Jabez Bostwick and his wife Helen had two daughters, Nellie and Evelyn, and a son, Albert Carlton Bostwick (1876–1911). Nellie Bostwick married Francis Lee Morrell, a member of the New York Stock Exchange. Their youngest daughter, Evelyn, first married Capt. Albert Carstairs of the Royal Irish Rifles and made her home in London, England. Their daughter, Joe Carstairs, was well known in the 1920s as a powerboat racer who led an eccentric lifestyle.

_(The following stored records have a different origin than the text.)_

(** An assignment in the adapter's own state. *)
Definition set_adapter (f : S -> S) : B S unit := fun σ => (Ok tt, State (f (adapter σ)) (mem σ) (env σ)).

(** [defer zeroBytes(b)] around the rest of a function. *)
Definition defer_zeroBytes {A} (l : address) (body : B S A) : B S A := fun σ =>
  let '(o, σ') := body σ in (o, State (adapter σ') (alter Kms.zeroBytes l (mem σ')) (env σ')).
End memory.

(** ** The interface and the sealer *)

(** The wrapped key and the other blobs are only read, so they stay values. *)
Record KMS (S : Type) := {
  GenerateDataKey : bytes -> B S (address * bytes);
  Decrypt : bytes -> bytes -> B S address;
  Encrypt : bytes -> bytes -> B S bytes
}.
Arguments GenerateDataKey {S} _ _.
Arguments Decrypt {S} _ _ _.
Arguments Encrypt {S} _ _ _.

Section sealer.
Context {S : Type} (kms : KMS S) (keyID : bytes).

Definition Seal (plaintext aad : bytes) : B S bytes :=
  r ← map_errB (Wrapf "crypt: kms.GenerateDataKey: %w") (GenerateDataKey kms keyID);
  let '(dek, wrapped) := r in
  defer_zeroBytes dek (
    key ← deref dek;
    in_env (Kms.seal_under key wrapped plaintext aad)).

Definition Open (ciphertext aad : bytes) : B S bytes :=
  r ← pure_ (Kms.parse_envelope ciphertext);
  let '(wrapped, inner) := r in
  dek ← map_errB (Wrapf "crypt: kms.Decrypt: %w") (Decrypt kms keyID wrapped);
  defer_zeroBytes dek (
    key ← deref dek;
    pure_ (Aead.Open key (EncodeToString RawURLEncoding inner) aad)).
End sealer.

(** ** StaticKMS

    Its map holds addresses. [AddKey] copies the caller's key to a buffer of its own; [lookup] hands out the
    address of that buffer, to the methods below only. *)

Abbreviation keks := (gmap bytes address) (only parsing).

Definition AddKey (keyID : bytes) (key : address) : B keks unit :=
  k ← deref key;
  if negb (len k =? AEADKeySize) then pure_ (Err (Wrapf "%w: KEK must be %d bytes; got %d" ErrInvalidKey))
  else
    copy ← (alloc k : B keks address);
    set_adapter (fun s => <[keyID := copy]> s).

Definition lookup (keyID : bytes) : B keks address := fun σ =>
  match adapter σ !! keyID with
  | None => (Err (Errorf "static kms: unknown keyID %q"), σ)
  | Some k => (Ok k, σ)
  end.

Definition static : KMS keks := {|
  GenerateDataKey keyID :=
    kek ← lookup keyID;
    dek ← in_env (RandomBytes AEADKeySize);
    dek ← alloc dek;
    k ← deref kek;
    d ← deref dek;
    wrapped ← in_env (Aead.Seal k d []);
    mret (dek, wrapped);
  Decrypt keyID wrapped :=
    kek ← lookup keyID;
    k ← deref kek;
    p ← pure_ (Aead.Open k wrapped []);
    alloc p;
  Encrypt keyID plaintext :=
    kek ← lookup keyID;
    k ← deref kek;
    in_env (Aead.Seal k plaintext [])
|}.

(** ** Lemmas *)

Section programs_lemmas.
Context {S : Type}.
Implicit Types σ : state S.

Lemma B_bind_Ok {A A'} (m : B S A) (f : A -> B S A') σ a σ' : m σ = (Ok a, σ') -> (m ≫= f) σ = f a σ'.
Proof. intros H. unfold mbind, B_bind. by rewrite H. Qed.

Lemma in_env_bind {A A'} (m : M A) (f : A -> B S A') σ a w :
  m (env σ) = (Ok a, w) -> (in_env m ≫= f) σ = f a (State (adapter σ) (mem σ) w).
Proof. intros H. unfold mbind, B_bind, in_env. by rewrite H. Qed.

Lemma load_insert l b (m : store) : load l (<[l := b]> m) = b.
Proof. unfold load. by rewrite lookup_insert_eq. Qed.

Lemma load_alter l (m : store) : load l (alter Kms.zeroBytes l m) = replicate (length (load l m)) x00.
Proof.
  unfold load. rewrite lookup_alter_eq. destruct (m !! l) as [b|]; [|done]. cbn. apply Kms.zeroBytes_spec.
Qed.
End programs_lemmas.

Section sealer_lemmas.
Context {S : Type} (kms : KMS S) (keyID : bytes).
Implicit Types σ : state S.

(** A call of the sealer, once the KMS has answered: the rest runs on the bytes behind the address, and what is
    left in the store is what the KMS left, with zeros in that buffer. *)
Lemma Seal_steps p aad σ :
  Seal kms keyID p aad σ =
    match GenerateDataKey kms keyID σ with
    | (Ok (l, wrapped), σ1) =>
        let '(o, w) := Kms.seal_under (load l (mem σ1)) wrapped p aad (env σ1) in
        (o, State (adapter σ1) (alter Kms.zeroBytes l (mem σ1)) w)
    | (Err err, σ1) => (Err (Wrapf "crypt: kms.GenerateDataKey: %w" err), σ1)
    | (Panic m, σ1) => (Panic m, σ1)
    end.
Proof.
  unfold Seal, mbind, B_bind, map_errB. destruct (GenerateDataKey kms keyID σ) as [[[l wrapped]|err|m] σ1]; [|done..].
  cbn [map_err]. unfold defer_zeroBytes, deref, in_env.
  by destruct (Kms.seal_under (load l (mem σ1)) wrapped p aad (env σ1)) as [o w].
Qed.

Lemma Open_steps text aad σ :
  Open kms keyID text aad σ =
    match Kms.parse_envelope text with
    | Ok (wrapped, inner) =>
        match Decrypt kms keyID wrapped σ with
        | (Ok l, σ1) =>
            (Aead.Open (load l (mem σ1)) (EncodeToString RawURLEncoding inner) aad,
             State (adapter σ1) (alter Kms.zeroBytes l (mem σ1)) (env σ1))
        | (Err err, σ1) => (Err (Wrapf "crypt: kms.Decrypt: %w" err), σ1)
        | (Panic m, σ1) => (Panic m, σ1)
        end
    | Err err => (Err err, σ)
    | Panic m => (Panic m, σ)
    end.
Proof.
  unfold Open, mbind, B_bind, map_errB, pure_. destruct (Kms.parse_envelope text) as [[wrapped inner]|err|m]; [|done..].
  by destruct (Decrypt kms keyID wrapped σ) as [[l|err|m] σ1].
Qed.
End sealer_lemmas.

(** ** Who may write where

    The promise of an adapter over a store: it owns some buffers, and a data key it returns is in a new buffer
    that it does not keep. [unwraps] says of its state and its buffers what a wrapped key stands for; only writes
    to its own buffers can change that, and its calls do not. *)

Definition agree (X : gset address) (m m' : store) : Prop := forall l, l ∈ X -> m' !! l = m !! l.

Section ownership.
Context {S : Type} (own : S -> gset address) (unwraps : S -> store -> bytes -> bytes -> Prop).
Implicit Types σ : state S.

(** What the adapter owns exists. *)
Definition wf σ : Prop := own (adapter σ) ⊆ dom (mem σ).

(** No promise is broken, and no buffer of someone else is written or taken. *)
Definition keeps σ σ' : Prop :=
  wf σ' /\
  (forall wrapped dek, unwraps (adapter σ) (mem σ) wrapped dek -> unwraps (adapter σ') (mem σ') wrapped dek) /\
  (forall l, l ∈ dom (mem σ) -> l ∉ own (adapter σ) -> (l ∉ own (adapter σ')) /\ mem σ' !! l = mem σ !! l).

(** [l] is new and nobody else's. *)
Definition handed_over σ l σ' : Prop := (l ∉ dom (mem σ)) /\ (l ∉ own (adapter σ')).

Class Owns (kms : KMS S) (keyID : bytes) : Prop := {
  own_frame s m m' wrapped dek : agree (own s) m m' -> unwraps s m wrapped dek -> unwraps s m' wrapped dek;
  own_generate σ o σ' : wf σ -> GenerateDataKey kms keyID σ = (o, σ') ->
    keeps σ σ' /\ forall l wrapped, o = Ok (l, wrapped) ->
      handed_over σ l σ' /\ unwraps (adapter σ') (mem σ') wrapped (load l (mem σ'));
  own_decrypt σ wrapped o σ' : wf σ -> Decrypt kms keyID wrapped σ = (o, σ') ->
    keeps σ σ' /\ (forall l, o = Ok l -> handed_over σ l σ') /\
    forall dek, unwraps (adapter σ) (mem σ) wrapped dek -> exists l, o = Ok l /\ load l (mem σ') = dek
}.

Albert Carlton Bostwick married Mary Lillian Stokes and had five children:
- Dorothy Stokes (1899–2001) - philanthropist, first woman to hold a helicopter pilot's license
- Albert Jr. (1901–1980) - Thoroughbred racehorse owner and breeder, whose horse Mate won the 1931 Preakness Stakes
- Lillian Stokes (1906–1987) - owner of Thoroughbred steeplechase racehorses, who won the American Grand National eight times
- Dunbar Wright (1908–2006) - chairman of the Aviation Instrument Manufacturing Corp.; Standardbred horse breeder, hockey player and a director and treasurer of the United States Trotting Association.
- George Herbert "Pete" (1909–1982) - Hall of Fame polo player, U.S. Racing Hall of Fame steeplechase jockey and horse trainer

Cornell University is home to the Albert C. Bostwick Laboratory of Molecular Biology: Canine and Feline Parvoviruses at the Baker Institute, College of Veterinary Medicine.

Members of the Bostwick family married into the prominent Clark family, once significant owners of Singer Sewing Machine in Cooperstown, New York.